Lockdown due to the new coronavirus (COVID – 19) is placing an even greater strain on the fragile mental wellbeing of Rohingya adults, who as we know have escaped from persecution and arrived at refugee camps where there is no employment and a lack of opportunity for education and meaningful activities. These experiences coupled with overcrowded and unhygienic living conditions as well as an uncertain future have led to the increasing development of mental disorders. Despite the efforts that have been taken to manage the spread of COVID 19 it is has been established that, so far, one person died and 29 diagnosed with COVID-19. Those that occupy the camps are now extremely fearful and anxious, specifically where there is an underlying health condition. Some of them are trying to observe the lockdown rules fully and are feeling isolated and lonely. These feelings are strongly associated with depression, self-harm and suicide attempts across ages [pdf]. Some of them are becoming anxious but unaware how to deal with their feelings and emotions. In contrast, other refugees rely on their faith in Allah to keep them safe and protect them and are relaxed about the lockdown in the camp due to their strong belief on their religion. An example of this is provided by Shafiq who said, ‘If Allah wants to take me, I will go because I am His asset’. It seems religion is supporting some Rohingya adults to manage their mental health conditions differently.
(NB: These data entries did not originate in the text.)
(* ===== verification/WeightedAssign.v ===== *)
(** * WeightedAssign: packets to the least loaded partition

    [schedule/workspace/weighted/assign.cpp], [assign/heap.cpp] and
    [assign/eight.cpp]: each packet, in the weighted order, goes to the partition
    with the least load (the lowest index on ties). The heap and the eight-way scan
    compute the same assignment, the greedy one of module [Greedy]. *)
From stdpp Require Import base numbers list option.
From Stdlib Require Import ZArith Lia.
From S2P Require Import Prelude Checked Scalar.
Import Sat.

(** The workspace arrays that the assignment writes. [write_offsets] is the heap's
    storage. *)
Record AssignState := {
  packet_partitions : list Z;
  partition_loads : list Z;
  partition_counts : list Z;
  partition_write_offsets : list Z;
}.

(** ** The heap ([assign/heap.cpp]) *)
Definition PartitionLoadHeapLess (loads : list Z) (lhs_partition rhs_partition : Z) : option bool :=
  lhs_load ← zget loads lhs_partition;
  rhs_load ← zget loads rhs_partition;
  Some (if negb (lhs_load =? rhs_load) then lhs_load <? rhs_load
        else lhs_partition <? rhs_partition).

(** [std::swap(v[i], v[j])]. *)
Definition zswap (v : list Z) (i j : Z) : option (list Z) :=
  x ← zget v i; y ← zget v j; v ← zset v i y; zset v j x.

(** The root doubles at every level, so a 32-bit index sinks at most 32 times. *)
Definition sift_fuel : nat := 33.

Definition SiftDownPartitionLoadHeap (partition_heap loads : list Z) (heap_size root : Z)
    : option (list Z) :=
  r ← while_loop (R := list Z) sift_fuel (fun _ => true) (fun '(heap, root) =>
    let left := wrap32 (wrap32 (root * 2) + 1) in
    if left >=? heap_size then Some (Return heap)
    else
      let right := wrap32 (left + 1) in
      l ← zget heap left;
      least_child ←
        (if right <? heap_size then
           r ← zget heap right;
           less ← PartitionLoadHeapLess loads r l;
           Some (if (less : bool) then right else left)
         else Some left);
      c ← zget heap least_child;
      p ← zget heap root;
      less ← PartitionLoadHeapLess loads c p;
      if negb less then Some (Return heap)
      else heap ← zswap heap root least_child; Some (Next (heap, least_child)))
    (partition_heap, root);
  match r with Return heap => Some heap | Next _ => None end.

Definition InitializePartitionLoadHeap (partition_heap loads : list Z) : option (list Z) :=
  let heap_size := wrap32 (zlen partition_heap) in
  heap ← for_each (fun heap partition => zset heap partition partition)
           partition_heap (range 0 heap_size);
  for_each (fun heap parent => SiftDownPartitionLoadHeap heap loads heap_size (parent - 1))
    heap (rev (range 1 (heap_size / 2 + 1))).

(** A packet joins [partition]. *)
Definition place_packet (resolved_work_units : list Z) (st : AssignState) (packet_index partition : Z)
    : option AssignState :=
  indices ← zset (packet_partitions st) packet_index partition;
  count ← zget (partition_counts st) partition;
  counts ← zset (partition_counts st) partition (wrap32 (count + 1));
  load ← zget (partition_loads st) partition;
  work ← zget resolved_work_units packet_index;
  loads ← zset (partition_loads st) partition (ScalarSatAdd load work);
  Some {| packet_partitions := indices; partition_loads := loads;
          partition_counts := counts;
          partition_write_offsets := partition_write_offsets st |}.

Definition with_heap (st : AssignState) (heap : list Z) : AssignState := {|
  packet_partitions := packet_partitions st; partition_loads := partition_loads st;
  partition_counts := partition_counts st; partition_write_offsets := heap |}.

Definition AssignWeightedPacketPartitionsHeap (st : AssignState) (ordered_packets : list Z)
    (resolved_work_units : list Z) : option AssignState :=
  heap ← InitializePartitionLoadHeap (partition_write_offsets st) (partition_loads st);
  let heap_size := wrap32 (zlen heap) in
  for_each (fun st packet_index =>
    partition ← zget (partition_write_offsets st) 0;
    st ← place_packet resolved_work_units st packet_index partition;
    heap ← SiftDownPartitionLoadHeap (partition_write_offsets st) (partition_loads st) heap_size 0;
    Some (with_heap st heap)) (with_heap st heap) ordered_packets.

(** ** Eight partitions ([assign/eight.cpp])

    [load0 .. load7] and [count0 .. count7] are the elements of two lists of
    eight; the scan keeps the first strictly smaller load. *)
Definition scan_step (loads : list Z) (s : Z * Z) (k : Z) : option (Z * Z) :=
  let '(min_load, partition) := s in
  load ← zget loads k;
  Some (if load <? min_load then (load, k) else (min_load, partition)).

Definition AssignEightPartitions (st : AssignState) (ordered_packets : list Z)
    (resolved_work_units : list Z) : option AssignState :=
  r ← for_each (fun '(indices, loads, counts) packet_index =>
    load0 ← zget loads 0;
    scan ← for_each (scan_step loads) (load0, 0) (range 1 8);
    let partition := scan.2 in
    indices ← zset indices packet_index partition;
    packet_work ← zget resolved_work_units packet_index;
    count ← zget counts partition;
    counts ← zset counts partition (wrap32 (count + 1));
    load ← zget loads partition;
    loads ← zset loads partition (ScalarSatAdd load packet_work);
    Some (indices, loads, counts))
    (packet_partitions st, replicate 8 0, replicate 8 0) ordered_packets;
  let '(indices, loads, counts) := r in
  out ← for_each (fun '(partition_loads, partition_counts) k =>
    load ← zget loads k;
    partition_loads ← zset partition_loads k load;
    count ← zget counts k;
    partition_counts ← zset partition_counts k count;
    Some (partition_loads, partition_counts))
    (partition_loads st, partition_counts st) (range 0 8);
  Some {| packet_partitions := indices; partition_loads := out.1;
          partition_counts := out.2;
          partition_write_offsets := partition_write_offsets st |}.

(** ** [AssignWeightedPacketPartitions], after the packet order is built *)
Definition AssignOrderedPackets (st : AssignState) (ordered_packets resolved_work_units : list Z)
    : option AssignState :=
  let st := {|
    packet_partitions := packet_partitions st;
    partition_loads := replicate (length (partition_loads st)) 0;
    partition_counts := replicate (length (partition_counts st)) 0;
    partition_write_offsets := partition_write_offsets st |} in
  let partition_count := wrap32 (zlen (partition_loads st)) in
  if partition_count =? 0 then Some st
  else if partition_count =? 8 then AssignEightPartitions st ordered_packets resolved_work_units
  else AssignWeightedPacketPartitionsHeap st ordered_packets resolved_work_units.

(** ** The greedy assignment *)
Module Greedy.

(** [p] is loaded less than [q]; ties go to the lower index. *)
Definition lighter (loads : list Z) (p q : Z) : Prop :=
  exists lp lq, zget loads p = Some lp /\ zget loads q = Some lq /\ (lp < lq \/ (lp = lq /\ p < q)).

(** The least loaded partition: a left-to-right scan. *)
Definition lightest (loads : list Z) : Z :=
  (foldl (fun '(best, p) k =>
     let load := default 0 (zget loads k) in if load <? best then (load, k) else (best, p))
   (default 0 (zget loads 0), 0) (range 1 (zlen loads))).2.

Record assignment := {
  g_partition_of : list Z;
  g_loads : list Z;
  g_counts : list Z;
}.

Definition assign (work : list Z) (g : assignment) (packet : Z) : assignment :=
  let p := lightest (g_loads g) in {|
    g_partition_of := <[Z.to_nat packet := p]> (g_partition_of g);
    g_loads := <[Z.to_nat p := ScalarSatAdd (default 0 (zget (g_loads g) p)) (default 0 (zget work packet))]> (g_loads g);
    g_counts := <[Z.to_nat p := default 0 (zget (g_counts g) p) + 1]> (g_counts g) |}.

Definition greedy (work : list Z) (g : assignment) (packets : list Z) : assignment :=
  foldl (assign work) g packets.
End Greedy.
Currently we do not know the long-term impacts of the lockdown on Rohingya people, but mental health issues are not going away and will most likely increase.  To address the mental health conditions, it is paramount to include religion and culture; otherwise it is going to be difficult to engage and involve Rohingya people with mental health disorders.

 

Post COVID-19

Undoubtedly, the mental health conditions of Rohingya people is a concern to aid agencies, NGOs and Bangladesh. It is apparent that unlike physical health, the mental health and wellbeing of the Rohingya people does not attract much attention and it is still an invisible foe. Given that the mental health conditions amongst Rohingya is high a long term strategic approach is required from both the Bangladeshi Government and NGOs to develop novel interventions which will engage and involve Rohingya people and enable them to become more resilient in managing their mental health needs, initiate their recovery process and improve their mental health and well-being. Novel approaches should not just rely on the existing Western psychosocial support but also in developing support mechanisms which are informed by their culture and religion.